- Born: Nikolai Ivanovich Rysakov 2 May 1861 Belozersky district, Novgorod province, Russian Empire
- Died: 15 April 1881 (aged 19) Semenovsky Square, Saint Petersburg, Russian Empire
- Other names: Belomor; Makar Egorov Glazo;
- Known for: Participation in the Assassination of Alexander II of Russia
- Criminal status: Executed by hanging
- Conviction: Regicide
- Criminal penalty: Death

Details
- Victims: Alexander II of Russia
- Date: 13 March 1881
- Locations: Near the Catherine Canal, Saint Petersburg

= Nikolai Rysakov =

Russian revolutionary and assassin

Nikolai Ivanovich Rysakov (Николай Иванов Рысаков; c. 1861 – 15 April 1881) was a Russian revolutionary and a member of Narodnaya Volya. He personally took part in the assassination of Tsar Alexander II of Russia. He threw a bomb that disabled the Tsar's carriage. A second bomb by an accomplice, Ignacy Hryniewiecki, killed the Tsar.

In his post-arrest confession, Rysakov revealed all that he knew of the organization, its personnel and its agenda. This resulted in numerous arrests, and seriously compromised the party's strength. Despite his repentance, he was hanged along with other accomplices.

==Biography==
===Early life===
Nikolai Rysakov was born most likely in 1861 to Orthodox Christian parents Ivan Sergeevich Rysakov and Matrena Nikolaevna Rysakova at a sawmill plant in the Belozersky district of Novgorod province. He had a brother Fedor and three sisters, Alexandra, Ljubica and Catherine. His family was originally from Tikhvin, and his father was the manager of the sawmill plant.
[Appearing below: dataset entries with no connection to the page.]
(** The random tail is unbiased and always found.  The zone is a multiple of
    the bound and holds more than half of the words, so every residue has equally
    many accepted words and a draw is accepted more often than not; the result is
    the first accepted word modulo the bound, for any fuel beyond its position; and
    an accepted result is always below the bound. *)
Theorem random_below_uniform bound :
  1 < bound <= u64_max ->
  (forall v, 0 <= v < bound -> forall w, (0 <= w < zone_of bound /\ w mod bound = v) <->
     exists q, 0 <= q < zone_of bound / bound /\ w = q * bound + v) /\
  u64_max < 2 * zone_of bound /\
  (forall fuel r k w, (k < fuel)%nat -> word r k = Some w -> w < zone_of bound ->
     (forall i, (i < k)%nat -> exists x, word r i = Some x /\ zone_of bound <= x) ->
     random_below fuel bound r = Ok (w mod bound, rng_skip (8 * S k) r)) /\
  (forall fuel r v r', random_below fuel bound r = Ok (v, r') -> 0 <= v < bound).
Proof.
  intros Hb. destruct (zone_spec bound Hb) as (Hz & Hzr & Hhalf).
  pose proof (Z.div_mod (zone_of bound) bound ltac:(lia)) as Hd. rewrite Hz in Hd.
  split_and!; [|done| |].
  - intros v Hv w. split.
    + intros [Hw <-]. pose proof (Z.div_mod w bound ltac:(lia)).
      exists (w / bound). split; [|lia]. split; [apply Z.div_pos; lia|nia].
    + intros (q & Hq & ->). split; [nia|].
      rewrite Z.add_comm, Z.mod_add by lia. apply Z.mod_small. lia.
  - intros fuel r k w Hk Hw Hwz Hbelow. unfold random_below. zdec. by apply random_loop_spec.
  - intros fuel r v r' H. apply random_below_range in H; lia.
Qed.

Fixpoint nondecreasing (t : Z) (l : list (Z * Z)) : Prop :=
  match l with
  | [] => True
  | (now, wake) :: l => t <= now /\ nondecreasing now l
  end.

Lemma ticks_slots l p i :
  interval p = Some i -> 0 <= i ->
  forall k t, ticks l p !! k = Some t -> next p + Z.of_nat k * i <= t.
Proof.
  revert p. induction l as [|[now wake] l IH]; intros p Hi Hpos k t Hk; [done|].
  cbn [ticks] in Hk. unfold tick in Hk. rewrite Hi in Hk.
  destruct (now <? next p) eqn:Hc; bools.
  - destruct k as [|k]; simpl in Hk; [injection Hk as <-; lia|].
    apply IH in Hk; simpl in *; [lia|done|done].
  - destruct k as [|k]; simpl in Hk; [injection Hk as <-; lia|].
    apply IH in Hk; simpl in *; [lia|done|done].
Qed.

(** The scheduler never bursts.  With a rate set, whatever the clock readings
    and however late a sleeper wakes, the [k]-th frame after any point leaves no
    earlier than [k] intervals after the slot that was due there: falling behind
    moves the schedule, it is never made up for.  The interval of a frame is the
    time the configured rate takes to send it. *)
Theorem pacer_never_bursts p now frame_len rate l :
  rate_bytes_per_sec p = Some rate -> 0 < rate -> 0 <= frame_len <= u32_max ->
  let i := frame_len * 1000000000 / rate in
  let q := pacer p now frame_len in
  interval q = Some (Z.min i u64_max) /\
  (forall k t, ticks l q !! k = Some t -> now + Z.of_nat k * Z.min i u64_max <= t) /\
  (forall n w t1 q1 k t, tick n w q = (t1, q1) -> ticks l q1 !! k = Some t ->
     Z.max n now + (Z.of_nat k + 1) * Z.min i u64_max <= t).
Proof.
  intros Hr Hpos Hlen i q.
  assert (Hi : interval q = Some (Z.min i u64_max)).
  { unfold q, pacer. rewrite Hr. simpl. by zdec. }
  assert (0 <= i) by (apply Z.div_pos; lia).
  assert (0 <= Z.min i u64_max) by (unfold u64_max; lia).
  split_and!; [done| |].
  - intros k t Hk. by apply (ticks_slots l q _ Hi) in Hk.
  - intros n w t1 q1 k t Ht Hk. unfold tick in Ht. rewrite Hi in Ht.
    assert (Hn : next q = now) by done. rewrite Hn in Ht.
    destruct (n <? now) eqn:Hc; bools; injection Ht as <- <-;
      apply (ticks_slots l _ (Z.min i u64_max)) in Hk; simpl in *; lia || done.
Qed.

(** *** Examples *)

Example power_of_two_rungs : map (quantised PowerOfTwo) [0; 1; 3; 5; 1025] = [1; 1; 4; 8; 2048].
Proof. done. Qed.

(** A jitter of [u64::MAX] wraps to a bound of zero and adds no tail at all. *)
Lemma full_jitter_is_no_jitter fuel p n r :
  jitter_frames p = u64_max ->
  plan fuel p n r = Ok (Z.max (sat_add64 (Z.max (quantised (ladder p) n) (min_frames p)) 0) n, r).
Proof. intros Hj. unfold plan. by rewrite Hj. Qed.

Lemma plan_covers_witness :
  let r := rng_const Byte.x01 in
  exists total r', plan 1 pacing_default 5 r = Ok (total, r') /\
    (5 <= total <= u64_max /\ min_frames pacing_default <= total /\
     total <= Z.max (quantised (ladder pacing_default) 5) (min_frames pacing_default)
              + jitter_frames pacing_default /\
     (ladder pacing_default = PowerOfTwo -> 5 <= 2 ^ 63 ->
        quantised (ladder pacing_default) 5 < 2 * Z.max 5 1 /\
        exists k, 0 <= k /\ quantised (ladder pacing_default) 5 = 2 ^ k) /\
     (forall n', is_u64 n' -> quantised (ladder pacing_default) n' = quantised (ladder pacing_default) 5 ->
        plan 1 pacing_default n' r = Ok (total, r'))).
Proof.
  intros r. eexists _, _. split; [vm_compute; reflexivity|].
  apply (plan_covers 1 pacing_default 5 r); [done|done|done|vm_compute; reflexivity].
Defined.

Lemma random_below_uniform_witness :
  1 < 65 <= u64_max /\ u64_max < 2 * zone_of 65.
Proof. split; [done|]. apply random_below_uniform. done. Defined.

Lemma pacer_never_bursts_witness :
  interval (pacer pacing_default 1000 (2 ^ 20)) = Some 250000000.
Proof.
  refine (eq_trans (proj1 (pacer_never_bursts pacing_default 1000 (2 ^ 20)
    DEFAULT_RATE_BYTES_PER_SEC [] _ _ _)) _); done.
Defined.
Rysakov received his elementary education at Vytegorsk. Having studied at his own expense, in 1878, he graduated from the Cherepovets secondary school. From September 1879, he was a student at the Institute of Mining Engineering in St. Petersburg until December 1880. Rysakov was described by contemporary accounts as a thick-set youth with long reddish hair.

In early January of 1881, having fallen under the influence of Andrei Zhelyabov, whom he knew under the pseudonym Zakhar, he joined Narodnaya Volya. Rysakov then started living under the name Makar Egorov Glazov, and was known in the revolutionary circle by the pseudonym Belomor. He assisted the propaganda group whose staff included Hryniewiecki and Zhelyabov. In particular, he distributed 100 copies of the first issue of Rabochaya Gazeta to workers in various inns and taverns, as well as to cab drivers and to peasants living on the outskirts of town. He also distributed the second issue of the newspaper, all of which he passed out by the third day. Rysakov held two meetings in his own apartment, in which he read lectures to workers. However, the meetings were attended by as few as five or six workers.

===Assassination of Alexander II===

The invitation to take part in the attempt was made two weeks prior to the incident by Zhelyabov. Rysakov, Hryniewiecki, and Timofei Mikhailov volunteered. The day before the assassination, under the guidance of Nikolai Kibalchich, the three volunteers tested their missiles out of town in a deserted place. Two missiles were pitched and one of them exploded.

On the morning of 13 March [1 March, Old Style], at about 9 AM, Rysakov and other bomb-throwers gathered at the group's safe house to collect their bombs and review the plan of the attack. Rysakov wore a dagger and a revolver for self-defense, and was carrying a bomb wrapped in a handkerchief or a newspaper. He was wearing a fur cap, a silk scarf, and a drape coat, and underneath a linen shirt having traditional Russian patterns at the ends of the sleeves and on the chest.

On 13 March 1881, at about 2:15 PM, the Imperial procession had gone about a hundred and fifty yards down the embankment of the Catherine Canal before it approached Rysakov. He moved closer to the roadway and threw his bomb which landed between the horse's legs or under the rear wheels of the carriage. The ensuing explosion damaged the vehicle, killed one of the Cossack escorts, and severely wounded a butcher's boy who had been on his way to deliver an order. Alexander II emerged dazed but unharmed (reportedly, he had only suffered a minor cut on one of his hands).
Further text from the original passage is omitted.